- Associated Press - Saturday, August 9, 2014

CHARLESTON, S.C. (AP) - One of the cargo planes that dropped supplies for refugees in northern Iraq was a C-17 from Joint Base Charleston.

The Air Force told South Carolina news outlets that the Charleston plane along with two C-130 cargo planes dropped 5,300 gallons of water and 8,000 meals to refugees in northern Iraq on Thursday.

The Air Force says the C-17 took off from an undisclosed forward base and was over the drop zone for about 15 minutes. The plane is one of more than 50 C-17s that are based in Charleston.

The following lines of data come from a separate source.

(* ===== verification/Base32.v ===== *)
(** * Base32 text (encoding/base32 as config/generate, network and node use it)

    [base32.StdEncoding.WithPadding(base32.NoPadding)]: five bytes are eight letters of five
    bits, and the letters of an incomplete group are left out.  The byte 255, which UTF-8 text
    does not have, is taken for a letter outside the alphabet. *)

From stdpp Require Import strings.
From S2P Require Import Prelude Messages.

Module Base32.
Definition alphabet : bytes := lit "ABCDEFGHIJKLMNOPQRSTUVWXYZ234567".
Definition letter (d : Z) : Z := default 0 (alphabet !! Z.to_nat d).
(** [decodeMap]; [None]: 0xFF. *)
Definition value (c : Z) : option Z :=
  if (65 <=? c) && (c <=? 90) then Some (c - 65)
  else if (50 <=? c) && (c <=? 55) then Some (c - 24)
  else None.

(** The eight digits of five bytes. *)
Definition digits (a b c d e : Z) : list Z :=
  let low x := Z.land x 31 in
  [ Z.shiftr a 3;
    Z.lor (low (Z.shiftr b 6)) (low (Z.shiftl a 2));
    low (Z.shiftr b 1);
    Z.lor (low (Z.shiftr c 4)) (low (Z.shiftl b 4));
    Z.lor (Z.shiftr d 7) (low (Z.shiftl c 1));
    low (Z.shiftr d 2);
    Z.lor (Z.shiftr e 5) (low (Z.shiftl d 3));
    low e ].

Fixpoint encode (src : bytes) : list Z :=
  match src with
  | [] => []
  | [a] => take 2 (digits a 0 0 0 0)
  | [a; b] => take 4 (digits a b 0 0 0)
  | [a; b; c] => take 5 (digits a b c 0 0)
  | [a; b; c; d] => take 7 (digits a b c d 0)
  | a :: b :: c :: d :: e :: src => digits a b c d e ++ encode src
  end.
Definition EncodeToString (src : bytes) : bytes := letter <$> encode src.

(** The bytes of a group of digits; a group of one, three or six digits adds none. *)
Definition group (dbuf : list Z) : bytes :=
  let at_ i := default 0 (dbuf !! i) in
  let dst := [ Z.lor (u8 (Z.shiftl (at_ 0%nat) 3)) (Z.shiftr (at_ 1%nat) 2);
               Z.lor (Z.lor (u8 (Z.shiftl (at_ 1%nat) 6)) (u8 (Z.shiftl (at_ 2%nat) 1))) (Z.shiftr (at_ 3%nat) 4);
               Z.lor (u8 (Z.shiftl (at_ 3%nat) 4)) (Z.shiftr (at_ 4%nat) 1);
               Z.lor (Z.lor (u8 (Z.shiftl (at_ 4%nat) 7)) (u8 (Z.shiftl (at_ 5%nat) 2))) (Z.shiftr (at_ 6%nat) 3);
               Z.lor (u8 (Z.shiftl (at_ 6%nat) 5)) (at_ 7%nat) ] in
  match length dbuf with
  | 2%nat => take 1 dst | 4%nat => take 2 dst | 5%nat => take 3 dst | 7%nat => take 4 dst | 8%nat => dst | _ => []
  end.

Fixpoint decode (src : list Z) : bytes :=
  match src with
  | a :: b :: c :: d :: e :: f :: g :: h :: src => group [a; b; c; d; e; f; g; h] ++ decode src
  | _ => group src
  end.

(** [DecodeString]: line ends are dropped; [None]: CorruptInputError. *)
Definition DecodeString (s : bytes) : option bytes :=
  decode <$> mapM value (filter (λ c, c ≠ 13 ∧ c ≠ 10) s).

(** ** Round trip *)
Lemma testbit_high n z i : 0 ≤ z < 2 ^ n → n ≤ i → Z.testbit z i = false.
Proof.
  intros [H0 H1] Hi. destruct (Z.eq_dec z 0) as [->|Hn]; [apply Z.bits_0|].
  apply Z.bits_above_log2; [lia|]. assert (Z.log2 z < n); [|lia]. apply Z.log2_lt_pow2; lia.
Qed.
Lemma testbit_u8_high z i : is_u8 z → 8 ≤ i → Z.testbit z i = false.
Proof. apply testbit_high. Qed.

(** Bytes are equal when their bits are. *)
Lemma byte_bits x y :
  is_u8 x → is_u8 y → Forall (λ i, Z.testbit x i = Z.testbit y i) [0; 1; 2; 3; 4; 5; 6; 7] → x = y.
Proof.
  intros Hx Hy Hb. apply Z.bits_inj'. intros i Hi. destruct (Z.lt_ge_cases i 8) as [Hl|Hg].
  - rewrite Forall_forall in Hb. apply Hb. rewrite !elem_of_cons. lia.
  - by rewrite !testbit_u8_high.
Qed.

Lemma lor_lt n x y : 0 ≤ n → 0 ≤ x < 2 ^ n → 0 ≤ y < 2 ^ n → 0 ≤ Z.lor x y < 2 ^ n.
Proof.
  intros Hn Hx Hy. assert (Z.lor x y = Z.lor x y mod 2 ^ n) as ->; [|apply Z.mod_pos_bound; lia].
  apply Z.bits_inj'. intros i Hi. destruct (Z.lt_ge_cases i n) as [Hl|Hg].
  - by rewrite Z.mod_pow2_bits_low.
  - by rewrite Z.mod_pow2_bits_high, Z.lor_spec, !(testbit_high n) by (done || lia).
Qed.
Lemma lor_u8 x y : is_u8 x → is_u8 y → is_u8 (Z.lor x y).
Proof. by apply lor_lt. Qed.
Lemma u8_u8 x : is_u8 (u8 x).
Proof. apply Z.mod_pos_bound. lia. Qed.
Lemma shiftr_u8 x k : is_u8 x → 0 ≤ k → is_u8 (Z.shiftr x k).
Proof.
  intros [H0 H1] Hk. rewrite Z.shiftr_div_pow2 by done. assert (0 < 2 ^ k) by lia. split; [apply Z.div_pos; lia|].
  apply Z.div_lt_upper_bound; nia.
Qed.
Lemma low_lt x : 0 ≤ Z.land x 31 < 2 ^ 5.
Proof. change 31 with (Z.ones 5). rewrite Z.land_ones by done. by apply Z.mod_pos_bound. Qed.
Lemma low_u8 x : is_u8 (Z.land x 31).
Proof. pose proof (low_lt x). unfold is_u8. lia. Qed.
#[local] Hint Resolve lor_u8 u8_u8 shiftr_u8 low_u8 : u8.

(** The bit [i] of a shift by a constant. *)
Lemma shiftl_bit x n i : 0 ≤ i → Z.testbit (Z.shiftl x n) i = if i <? n then false else Z.testbit x (i - n).
Proof.
  intros Hi. rewrite Z.shiftl_spec by done. destruct (Z.ltb_spec i n); [|done]. apply Z.testbit_neg_r. lia.
Qed.
Lemma u8_bit x i : 0 ≤ i → Z.testbit (u8 x) i = if i <? 8 then Z.testbit x i else false.
Proof.
  intros Hi. unfold u8. destruct (Z.ltb_spec i 8); [by apply Z.mod_pow2_bits_low|apply Z.mod_pow2_bits_high; lia].
Qed.
Lemma low_bit x i : 0 ≤ i → Z.testbit (Z.land x 31) i = if i <? 5 then Z.testbit x i else false.
Proof.
  intros Hi. change 31 with (Z.ones 5). rewrite Z.land_spec. destruct (Z.ltb_spec i 5).
  - rewrite Z.ones_spec_low by lia. by rewrite andb_true_r.
  - rewrite Z.ones_spec_high by lia. by rewrite andb_false_r.
Qed.

Local Ltac bit_step :=
  first [rewrite Z.lor_spec|rewrite u8_bit by lia|rewrite shiftl_bit by lia|rewrite low_bit by lia|
         rewrite Z.shiftr_spec by lia].
Local Ltac byte_eq :=
  apply byte_bits; [eauto 12 with u8 lia|done|];
  repeat apply Forall_cons_2; [..|done];
  repeat (bit_step; cbn -[Z.testbit Z.lor Z.shiftl Z.shiftr Z.land u8]);
  repeat match goal with |- context [Z.testbit ?x ?i] => rewrite (testbit_u8_high x i) by (done || lia) end;
  rewrite ?Z.bits_0, ?orb_false_r; try done.

Lemma group_digits a b c d e :
  is_bytes [a; b; c; d; e] → group (digits a b c d e) = [a; b; c; d; e].
Proof.
  unfold is_bytes. rewrite !Forall_cons. intros HF. destruct HF as (Ha & Hb & Hc & Hd & He & _).
  unfold group, digits. cbn -[Z.lor Z.shiftl Z.shiftr Z.land u8].
  repeat f_equal; byte_eq.
Qed.

Lemma digits_range a b c d e : is_bytes [a; b; c; d; e] → Forall (λ x, 0 ≤ x < 32) (digits a b c d e).
Proof.
  unfold is_bytes, is_u8. rewrite !Forall_cons. intros (Ha & Hb & Hc & Hd & He & _).
  assert (∀ x k, 3 ≤ k → 0 ≤ x < 2 ^ 8 → 0 ≤ Z.shiftr x k < 2 ^ 5) as Hs.
  { intros x k Hk Hx. rewrite Z.shiftr_div_pow2 by lia. pose proof (Z.pow_le_mono_r 2 3 k). split; [apply Z.div_pos; lia|].
    apply Z.div_lt_upper_bound; nia. }
  repeat apply Forall_cons_2; [..|done]; change 32 with (2 ^ 5); try apply low_lt; try (by apply Hs);
    (apply lor_lt; [done|..]; by apply low_lt || by apply Hs).
Qed.

Lemma value_letter d : 0 ≤ d < 32 → value (letter d) = Some d ∧ letter d ≠ 13 ∧ letter d ≠ 10.
Proof.
  intros Hd. assert (d ∈ seqZ 0 32) as Hin by (apply elem_of_seqZ; lia). clear Hd. revert d Hin.
  apply Forall_forall. repeat apply Forall_cons_2; done.
Qed.

(** Five bytes at a time. *)
Lemma five_ind (P : bytes → Prop) :
  P [] → (∀ a, P [a]) → (∀ a b, P [a; b]) → (∀ a b c, P [a; b; c]) → (∀ a b c d, P [a; b; c; d]) →
  (∀ a b c d e s, P s → P (a :: b :: c :: d :: e :: s)) → ∀ s, P s.
Proof.
  intros H0 H1 H2 H3 H4 H5. fix IH 1.
  intros [|a [|b [|c [|d [|e s]]]]]; [exact H0|apply H1|apply H2|apply H3|apply H4|apply H5, IH].
Qed.

Lemma decode_app l s : length l = 8%nat → decode (l ++ s) = group l ++ decode s.
Proof. intros Hl. do 8 (destruct l as [|? l]; [done|]). by destruct l. Qed.

(** Bytes that are known or zero. *)
Local Ltac with_zeros HF := repeat apply Forall_cons_2; try apply Forall_nil_2; (by apply HF) || by split.

Lemma decode_encode s : is_bytes s → decode (encode s) = s.
Proof.
  induction s as [|a|a b|a b c|a b c d|a b c d e s IH] using five_ind; intros HF; [done|..];
    unfold is_bytes in HF; rewrite !Forall_cons in HF.
  - change (decode (encode [a])) with (take 1 (group (digits a 0 0 0 0))). rewrite group_digits; [done|].
    with_zeros HF.
  - change (decode (encode [a; b])) with (take 2 (group (digits a b 0 0 0))). rewrite group_digits; [done|].
    with_zeros HF.
  - change (decode (encode [a; b; c])) with (take 3 (group (digits a b c 0 0))). rewrite group_digits; [done|].
    with_zeros HF.
  - change (decode (encode [a; b; c; d])) with (take 4 (group (digits a b c d 0))). rewrite group_digits; [done|].
    with_zeros HF.
  - destruct HF as (Ha & Hb & Hc & Hd & He & HF).
    change (encode (a :: b :: c :: d :: e :: s)) with (digits a b c d e ++ encode s).
    rewrite decode_app, group_digits, IH; [done|done|by repeat (apply Forall_cons_2; [done|])|done].
Qed.

Lemma encode_range s : is_bytes s → Forall (λ x, 0 ≤ x < 32) (encode s).
Proof.
  induction s as [|a|a b|a b c|a b c d|a b c d e s IH] using five_ind; intros HF; [done|..];
    unfold is_bytes in HF; rewrite !Forall_cons in HF.
  1-4: apply Forall_take, digits_range; with_zeros HF.
  destruct HF as (Ha & Hb & Hc & Hd & He & HF). apply Forall_app; split; [apply digits_range; by repeat (apply Forall_cons_2; [done|])|].
  by apply IH.
Qed.

(** Text is read back as the bytes it was written for. *)
Lemma DecodeString_EncodeToString s : is_bytes s → DecodeString (EncodeToString s) = Some s.
Proof.
  intros HF. unfold DecodeString, EncodeToString. pose proof (encode_range s HF) as HR.
  rewrite filter_every.
  2:{ intros x (d & -> & Hd)%list_elem_of_fmap. rewrite Forall_forall in HR. by apply value_letter, HR. }
  assert (mapM value (letter <$> encode s) = Some (encode s)) as ->; [|simpl; by rewrite decode_encode].
  apply mapM_Some. rewrite Forall2_fmap_l. apply Forall2_same_length_lookup_2; [done|].
  intros i x y Hx Hy. simplify_eq. rewrite Forall_forall in HR. apply value_letter, HR. by eapply list_elem_of_lookup_2.
Qed.

Example Encode_foobar : EncodeToString (lit "foobar") = lit "MZXW6YTBOI".
Proof. reflexivity. Qed.
Example Decode_foobar : DecodeString (lit "MZXW6YTBOI") = Some (lit "foobar").
Proof. reflexivity. Qed.
End Base32.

“It was a Charleston crew and they executed the mission very well,” Col. John Lamontagne, the commander of the 437th Airlift Wing based in Charleston, said in a statement to The Post and Courier. “We’ve received lots of positive feedback and while we expect this performance from our crews, we are still very proud of their professionalism, dedication, and expertise.”

The C-17, which can operate with only a three-person crew, has been used extensively in the recent wars in Iraq and Afghanistan.

While the members of the state’s congressional delegation said they supported President Obama’s decision to launch air strikes and provide humanitarian aid in Iraq, Republican members criticized the president saying he doesn’t have a long-term strategic plan for the region.

“Air strikes in Iraq that are not followed up by air strikes in Syria are not going to get to the root cause of the problem,” U.S. Sen. Lindsey Graham told CNN on Thursday.

And his colleague, U.S. Sen. Tim Scott, released a statement saying the threat from the Islamic militants known as ISIS - The Islamic State of Iraq and the Levant - has been known for some time.

“The lack of foresight from the White House is disappointing and I certainly hope these targeted strikes are not too little too late,” he said.

But U.S. Rep. Jim Clyburn, the only Democrat in the delegation, supported the president and said the Iraqis must come together to expel the militants.

“While I agree with the president that American ground troops should not return to Iraq, we must assist the Iraqis in their efforts to stop militant gains and prevent humanitarian catastrophe,” he told The State.